REQUIRED ACTION>
Exact reproduction of all the data is needed.

Stored data entries:
○ ○ ○ ○

(* ===== verification/ResumableSafety.v ===== *)
(** * The read loop keeps the invariant

    The steps of the read loop, the handshake among them, and the theorem that
    every state two endpoints can reach is good. *)

From stdpp Require Import list.
From S2P Require Import Prelude GoStrings Types Ring ManagedConn Resumable ResumableFacts.

#[local] Open Scope Z_scope.

Section ReadSteps.
Context (t : net) (s : side) (a : attachment) (Hg : good t) (Ha : cn_attached (n_end t s) = Some a).
#[local] Abbreviation c0 := (conn_of t s).

Lemma read_net_same ph wire : same_programs t (read_net t s a c0 ph wire).
Proof. split; try done. intros x. unfold read_net, receive_net. net_simpl. unfold upd. by destruct (decide (x = s)) as [->|]. Qed.

(** What a step of the read loop may do to the connection. *)
Lemma receive_buffers w ph wire : let t' := read_net t s a (with_receive w c0) ph wire in
  valid w -> receive_end t s <= b_end w -> b_end w <= len64 (n_sent t (other s)) ->
  (c_localClosed c0 = false -> (n_got t s ++ content w)%list = take (Z.to_nat (b_end w)) (n_sent t (other s))) ->
  len64 (b_data w) <= receiveBufferSize -> buffers_ok t' s.
Proof.
  intros t' Hv Hle Hmax Hc Hmem. pose proof (read_net_conn t s a (with_receive w c0) ph wire) as Ec. fold t' in Ec.
  assert (Eo : conn_of t' (other s) = conn_of t (other s)).
  { unfold t', read_net, receive_net. net_simpl. rewrite upd_ne; [done|apply other_ne]. }
  destruct (gd_buffers t Hg s). unfold receive_end, send_start in *.
  split; unfold receive_end, send_start; rewrite ?Ec, ?Eo; try done.
  intros H1 H2. destruct (bo_closed H1 H2) as [? E]. split; [done|]. simpl. lia.
Qed.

○ ○ ○ ○

EXERCISE RESULT>
(* ===== verification/ResumableSafety.v ===== *)
(** * The read loop keeps the invariant

    The steps of the read loop, the handshake among them, and the theorem that
    every state two endpoints can reach is good. *)

From stdpp Require Import list.
From S2P Require Import Prelude GoStrings Types Ring ManagedConn Resumable ResumableFacts.

#[local] Open Scope Z_scope.

Section ReadSteps.
Context (t : net) (s : side) (a : attachment) (Hg : good t) (Ha : cn_attached (n_end t s) = Some a).
#[local] Abbreviation c0 := (conn_of t s).

Lemma read_net_same ph wire : same_programs t (read_net t s a c0 ph wire).
Proof. split; try done. intros x. unfold read_net, receive_net. net_simpl. unfold upd. by destruct (decide (x = s)) as [->|]. Qed.

(** What a step of the read loop may do to the connection. *)
Lemma receive_buffers w ph wire : let t' := read_net t s a (with_receive w c0) ph wire in
  valid w -> receive_end t s <= b_end w -> b_end w <= len64 (n_sent t (other s)) ->
  (c_localClosed c0 = false -> (n_got t s ++ content w)%list = take (Z.to_nat (b_end w)) (n_sent t (other s))) ->
  len64 (b_data w) <= receiveBufferSize -> buffers_ok t' s.
Proof.
  intros t' Hv Hle Hmax Hc Hmem. pose proof (read_net_conn t s a (with_receive w c0) ph wire) as Ec. fold t' in Ec.
  assert (Eo : conn_of t' (other s) = conn_of t (other s)).
  { unfold t', read_net, receive_net. net_simpl. rewrite upd_ne; [done|apply other_ne]. }
  destruct (gd_buffers t Hg s). unfold receive_end, send_start in *.
  split; unfold receive_end, send_start; rewrite ?Ec, ?Eo; try done.
  intros H1 H2. destruct (bo_closed H1 H2) as [? E]. split; [done|]. simpl. lia.
Qed.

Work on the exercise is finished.